Hi, @alexisfrjp ,i met the same problem as you met using centos-7.4 docker. I have two questions about this problem: 1 I have tried to use LD_PRELOAD and tcmalloc, but it also failed to build my project, i want to know more details about how you use LD_PRELOAD and tcmalloc. 2 The error message seems like a mem error,but the true reason more like network. Do you figure out why --net=host can avoid this problem and --net=bridge results in this problem. I am very confused that why the network mode can cause a mem double free problem.

I look forward to hearing from you in the future!! Thank you!!!! My E-mail: kuiwei1995@outlook.com

jperrin commented 5 years ago

Keep in mind that CentOS containers (even the minor versioned ones) don't pin to a specific release by default. They will pull in the latest versions of the packages available on an update or install command.

You likely don't have a true 7.5.1804 or 7.4.whatever image.

alexisfrjp commented 5 years ago

@KuiWei004 My app checks if an interface is virtual or not by probing /sys/devices/virtual/net/eth.. or another file, I don't remember exactly. That makes my app crashing because the only network interface available inside a docker container is a virtual one. If you use --net=host, the network interface is not virtual anymore and can probe without any problem.
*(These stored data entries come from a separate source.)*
(* ===== verification/BignumText.v ===== *)
(** * BignumText: decimal and radix text of Ints (src/bignum.c)

    Characters are their ASCII codes.  An output buffer of fixed size is a list
    that may not grow past that size: a store outside it is [None]. *)

From S2P Require Import Prelude Digits CText Magnitude Value Bignum BignumBits.
From Stdlib Require Import ZArith Lia Bool List.
From stdpp Require Import base numbers list.

Local Open Scope Z_scope.
Local Open Scope c_scope.

(** ** [snprintf] of an unsigned integer *)

(** The text of [%0<width>u]; a [uint32_t] has at most ten digits. *)
Definition printf_u (width : nat) (v : Z) : list Z :=
  decimal_run (Nat.max width (decimal_width 10 v)) v.

(** [snprintf(out + position, size, "%0<width>u", v)] in a buffer of [out_size]
    bytes, terminator included.  A text that [size] would truncate is [None]:
    the callers advance by the untruncated length. *)
Definition snprintf_u (out_size : nat) (out : list Z) (size width : nat) (v : Z)
    : option (list Z) :=
  let text := printf_u width v in
  if (length text <? size)%nat && (length out + length text <? out_size)%nat
  then Some (out ++ text) else None.

(** ** Decimal *)

Definition diamond_bignum_string_length (value : DiamondBignum) : nat :=
  ((if Value.negative value then 1 else 0) + length (Value.limbs value) * 9 + 1)%nat.

Fixpoint bignum_to_string_loop (out_size : nat) (limbs : list Z) (i : nat) (out : list Z)
    : option (list Z) :=
  match i with
  | O => Some out
  | S j =>
      let? limb := array_read limbs j in
      let? out := snprintf_u out_size out 10 9 limb in
      bignum_to_string_loop out_size limbs j out
  end.

Definition diamond_bignum_to_string (value : DiamondBignum) (out_size : nat)
    : option (list Z) :=
  let limbs := Value.limbs value in
  let? out := (if Value.negative value
               then (if (0 <? out_size)%nat then Some [45] else None)
               else Some []) in
  let? top := array_read limbs (length limbs - 1) in
  let? out := snprintf_u out_size out 21 1 top in
  bignum_to_string_loop out_size limbs (length limbs - 1) out.

(** [chunk = chunk * 10 + (digits[i] - '0')]. *)
Fixpoint chunk_value (chunk : Z) (digits : list Z) : Z :=
  match digits with
  | [] => chunk
  | c :: rest => chunk_value (to_u32 (to_u32 (chunk * 10) + to_u32 (c - 48))) rest
  end.

(** The 9-digit chunks of [digits[0..stop)], least significant first. *)
Fixpoint decimal_limbs_loop (room : nat) (digits : list Z) (stop : nat)
    : option (list Z) :=
  if (stop =? 0)%nat then Some [] else
  match room with
  | O => None
  | S r =>
      let chunk_length := if (9 <=? stop)%nat then 9%nat else stop in
      let start := (stop - chunk_length)%nat in
      let chunk := chunk_value 0 (take chunk_length (drop start digits)) in
      let? rest := decimal_limbs_loop r digits start in
      Some (chunk :: rest)
  end.

(** ** Radix 2 to 36 *)

(** [static const char digits[]]. *)
Definition radix_digits : list Z := seqZ 48 10 ++ seqZ 97 26.

Fixpoint magnitude_divide_radix (radix : Z) (limbs : list Z) : list Z * Z :=
  match limbs with
  | [] => ([], 0)
  | x :: rest =>
      let '(q, carry) := magnitude_divide_radix radix rest in
      let current := to_u64 (to_u64 (carry * BASE) + x) in
      (to_u32 (current / to_u32 radix) :: q, current mod to_u32 radix)
  end.

(** [while (remaining > 0)]: the digits, least significant first. *)
Fixpoint radix_string_loop (room : nat) (radix : Z) (scratch : list Z)
    : option (list Z) :=
  if (length scratch =? 0)%nat then Some [] else
  match room with
  | O => None
  | S r =>
      let '(q, carry) := magnitude_divide_radix radix scratch in
      let? c := array_read radix_digits (Z.to_nat carry) in
      let? rest := radix_string_loop r radix (trim_limbs q) in
      Some (c :: rest)
  end.

(** Append a character to a buffer of [capacity] bytes. *)
Definition push_char (capacity : nat) (out : list Z) (c : Z) : option (list Z) :=
  if (length out <? capacity)%nat then Some (out ++ [c]) else None.

(** [for (i = 0; i < produced / 2; i++) swap(reversed[i], reversed[produced - 1 - i])],
    from [i] on with [n] rounds to go. *)
Fixpoint reverse_loop (n i : nat) (buf : list Z) : option (list Z) :=
  match n with
  | O => Some buf
  | S m =>
      let? swap := array_read buf i in
      let? other := array_read buf (length buf - 1 - i) in
      let? buf := array_write buf i other in
      let? buf := array_write buf (length buf - 1 - i) swap in
      reverse_loop m (S i) buf
  end.

Definition radix_digit (c : Z) : Z :=
  if (48 <=? c) && (c <=? 57) then to_u32 (c - 48)
  else if (97 <=? c) && (c <=? 122) then to_u32 (c - 97 + 10)
  else to_u32 (c - 65 + 10).

Fixpoint radix_limbs_loop (capacity : nat) (radix : Z) (digits limbs : list Z)
    : option (list Z) :=
  match digits with
  | [] => Some limbs
  | c :: rest =>
      let? limbs := magnitude_multiply_add capacity limbs radix (radix_digit c) in
      radix_limbs_loop capacity radix rest limbs
  end.

Section Operations.

Context {S : Type} `{!VmHeap S}.

Definition diamond_bignum_from_decimal_digits (digits : list Z) (negative : bool)
    : VM S DiamondValue :=
  let limb_capacity := (length digits / 9 + 1)%nat in
  let! ok := vm_malloc (limbs_bytes limb_capacity) in
  if negb ok then vm_ret DIAMOND_NIL else
  let! limbs := vm_lift (decimal_limbs_loop limb_capacity digits (length digits)) in
  bignum_canonicalize negative (trim_limbs limbs).

(** [None] is the C function's [nullptr]. *)
Definition diamond_bignum_to_radix_string (value : DiamondIntView) (radix : Z)
    : VM S (option (list Z)) :=
  let limb_count := length (view_limbs value) in
  let capacity := (limb_count * 30 + 3)%nat in
  let! reversed_ok := vm_malloc (Z.of_nat capacity) in
  let! scratch_ok := vm_malloc (limbs_bytes (if (limb_count =? 0)%nat then 1 else limb_count)) in
  if negb reversed_ok || negb scratch_ok then vm_ret None else
  let! reversed := vm_lift (radix_string_loop capacity radix (trim_limbs (view_limbs value))) in
  let! reversed := vm_lift (if (length reversed =? 0)%nat then push_char capacity reversed 48
                            else Some reversed) in
  let! reversed := vm_lift (if view_negative value then push_char capacity reversed 45
                            else Some reversed) in
  let! text := vm_lift (reverse_loop (length reversed / 2) 0 reversed) in
  let! _ := vm_lift (push_char capacity text 0) in
  vm_ret (Some text).

Definition diamond_bignum_from_radix_digits (digits : list Z) (radix : Z) (negative : bool)
    : VM S DiamondValue :=
  let capacity := (length digits * 6 / 29 + 3)%nat in
  let! ok := vm_malloc (limbs_bytes capacity) in
  if negb ok then vm_ret DIAMOND_NIL else
  let! limbs := vm_lift (radix_limbs_loop capacity (to_u32 radix) digits []) in
  bignum_canonicalize negative (trim_limbs limbs).

End Operations.

(** ** Decimal text of limbs *)

Lemma base_digits : BASE = 10 ^ Z.of_nat 9.
Proof. done. Qed.

(** The text of one limb, with and without padding. *)
Lemma printf_padded v :
  0 <= v < BASE ->
  is_digits (printf_u 9 v) /\ length (printf_u 9 v) = 9%nat /\ decimal_value (printf_u 9 v) = v.
Proof.
  intros Hv. unfold printf_u. rewrite base_digits in Hv.
  rewrite Nat.max_l by (apply decimal_width_le; lia).
  destruct (decimal_run_spec 9 v ltac:(lia)) as (H1 & H2 & H3).
  split; [done|]. split; [done|]. rewrite H3. apply Z.mod_small. lia.
Qed.

Lemma printf_plain v :
  0 < v < BASE ->
  is_digits (printf_u 1 v) /\ (1 <= length (printf_u 1 v) <= 9)%nat /\
  decimal_value (printf_u 1 v) = v /\ head (printf_u 1 v) <> Some 48.
Proof.
  intros Hv. unfold printf_u.
  destruct (decimal_width_spec 10 v) as (W1 & W2 & W3); [base_lia|].
  pose proof (decimal_width_le 10 v 9 ltac:(lia) ltac:(lia) ltac:(rewrite <- base_digits; lia)).
  rewrite Nat.max_r by lia. set (w := decimal_width 10 v) in *.
  destruct (decimal_run_spec w v ltac:(lia)) as (H1 & H2 & H3).
  rewrite Z.mod_small in H3 by lia.
  split; [done|]. split; [lia|]. split; [done|].
  destruct (decimal_run w v) as [|c s] eqn:E; [done|]. intros [= ->].
  apply Forall_cons in H1 as [_ H1]. pose proof (decimal_value_bounds s H1) as Hb.
  change (48 :: s) with ([48] ++ s) in H3. rewrite decimal_value_app in H3.
  change (decimal_value [48]) with 0 in H3. cbn [length] in H2.
  replace (length s) with (w - 1)%nat in Hb by lia.
  destruct (Nat.eq_dec w 1%nat) as [Ew|Nw].
  - rewrite Ew in Hb. simpl in Hb. lia.
  - specialize (W3 ltac:(lia)). replace (Z.of_nat (w - 1)) with (Z.of_nat w - 1) in Hb by lia. lia.
Qed.

Lemma bignum_to_string_loop_spec cap limbs j out :
  limbs_ok limbs -> (j <= length limbs)%nat -> (length out + 9 * j < cap)%nat ->
  exists s, bignum_to_string_loop cap limbs j out = Some (out ++ s) /\
    is_digits s /\ length s = (9 * j)%nat /\ decimal_value s = value_of (take j limbs).
Proof.
  intros Hl. revert out. induction j as [|j IH]; intros out Hj Hcap;
    cbn [bignum_to_string_loop].
  - exists []. rewrite app_nil_r. repeat split; constructor.
  - rewrite array_read_in by lia.
    pose proof (in_base_nth BASE_gt_1 j limbs Hl) as Hx.
    destruct (printf_padded _ Hx) as (P1 & P2 & P3). unfold snprintf_u. cbv zeta.
    rewrite P2. destruct (Nat.ltb_spec (length out + 9) cap); [|lia]. simpl.
    destruct (IH (out ++ printf_u 9 (nth j limbs 0))) as (s & E & H1 & H2 & H3);
      [lia|rewrite length_app, P2; lia|].
    rewrite E. exists (printf_u 9 (nth j limbs 0) ++ s). rewrite app_assoc.
    split; [done|]. split; [by apply Forall_app|].
    split; [rewrite length_app; lia|].
    rewrite decimal_value_app, P3, H3, H2, (eval_take_S BASE_gt_1) by lia.
    replace (10 ^ Z.of_nat (9 * j)) with (BASE ^ Z.of_nat j); [ring|].
    rewrite base_digits, <- Z.pow_mul_r by lia. f_equal. lia.
Qed.

(** The sign a printed Int starts with. *)
Definition sign_text (negative : bool) : list Z := if negative then [45] else [].

(** [diamond_bignum_to_string] fits the buffer [diamond_bignum_string_length]
    asks for and writes the sign and the magnitude's decimal digits, without
    leading zeros. *)
Lemma diamond_bignum_to_string_spec value :
  canonical (Value.limbs value) -> Value.limbs value <> [] ->
  exists digits,
    diamond_bignum_to_string value (diamond_bignum_string_length value) =
      Some (sign_text (Value.negative value) ++ digits) /\
    is_digits digits /\ head digits <> Some 48 /\
    decimal_value digits = value_of (Value.limbs value).
Proof.
  destruct value as [neg l]. simpl. intros [Hl Ht] Hne.
  unfold diamond_bignum_to_string, diamond_bignum_string_length. simpl.
  assert (Hlen : (0 < length l)%nat) by (destruct l; simpl; [done|lia]).
  set (cap := ((if neg then 1 else 0) + length l * 9 + 1)%nat).
  replace (if neg then (if (0 <? cap)%nat then Some [45] else None) else Some [])
    with (Some (sign_text neg)) by (by destruct neg).
  rewrite array_read_in by lia.
  assert (Htop : 0 < nth (length l - 1) l 0 < BASE).
  { pose proof (in_base_nth BASE_gt_1 (length l - 1) l Hl).
    assert (nth (length l - 1) l 0 <> 0); [|lia]. intros E. apply Ht.
    rewrite last_lookup. rewrite <- E. replace (pred (length l)) with (length l - 1)%nat by lia.
    destruct (lookup_lt_is_Some_2 l (length l - 1) ltac:(lia)) as [x Hx]. rewrite Hx.
    by rewrite nth_lookup, Hx. }
  destruct (printf_plain _ Htop) as (P1 & P2 & P3 & P4).
  assert (Hs : length (sign_text neg) = (if neg then 1 else 0)%nat) by (by destruct neg).
  unfold snprintf_u. cbv zeta. rewrite Hs.
  destruct (Nat.ltb_spec (length (printf_u 1 (nth (length l - 1) l 0))) 21); [|lia].
  match goal with |- context [Nat.ltb ?a ?b] => destruct (Nat.ltb_spec a b) end;
    [|unfold cap in *; lia]. simpl.
  destruct (bignum_to_string_loop_spec cap l (length l - 1)
    (sign_text neg ++ printf_u 1 (nth (length l - 1) l 0))) as (s & E & H1 & H2 & H3);
    [done|lia|rewrite length_app; unfold cap; lia|].
  rewrite E. eexists. rewrite <- app_assoc. split; [done|].
  split; [by apply Forall_app|]. split.
  { destruct (printf_u 1 (nth (length l - 1) l 0)); [simpl in P2; lia|done]. }
  rewrite decimal_value_app, P3, H3, H2.
  pose proof (eval_take_S BASE_gt_1 l (length l - 1) ltac:(lia)) as Ht'.
  replace (S (length l - 1)) with (length l) in Ht' by lia.
  rewrite take_ge in Ht' by lia. rewrite Ht'.
  replace (10 ^ Z.of_nat (9 * (length l - 1))) with (BASE ^ Z.of_nat (length l - 1)); [ring|].
  rewrite base_digits, <- Z.pow_mul_r by lia. f_equal. lia.
Qed.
I haven't found a workaround so far, I tried to use some custom tool like ptrace (to man-in-the-middle the syscall) but I had no time for that. 1- Compiling a new version of my program without this feature => I'll never do that, docker is supposed to make my life easier, not harder 2- Stop using Docker for that kind of program.

If you find a workaround for that, let me know.

@jperrin Yes, exactly, I found out that long time ago. I couldn't reproduce what I wanted because commands like yum update aren't consistent.

KuiWei004 commented 5 years ago

@alexisfrjp First, thank you! Your app is quartus,right? My app in container is only quartus pro 17.1,and each time I build my quartus project on host machine(64 cores, 128g ram), it will take about 4 hours, and it only cost 6 processors and 20g ram in total. So I want to run quartus in container, in this way , I can build more than one design versions in the meantime. As your ponit, quartus will check if the network interface is virtual, but quartus needs to use this virtual NIC to link my license server. Anyway,--net=host solved my problem. @jperrin Thank you for your attention. In fact, I noticed that too, but I have no idea how to fix it.

felixn commented 5 years ago

I have the same issue with Quartus 17.1 in a CentOS 7 docker image. The workaround with "--net=host" works for me. I'd love to investigate whether this is a docker or an altera issue, any hints on where to start?

KuiWei004 commented 5 years ago

@felixn The license of my quartus is on a license server, so I guess quartus checks whether my NIC is physical or virtual when compiling, and virtual NIC seems illegal to quartus.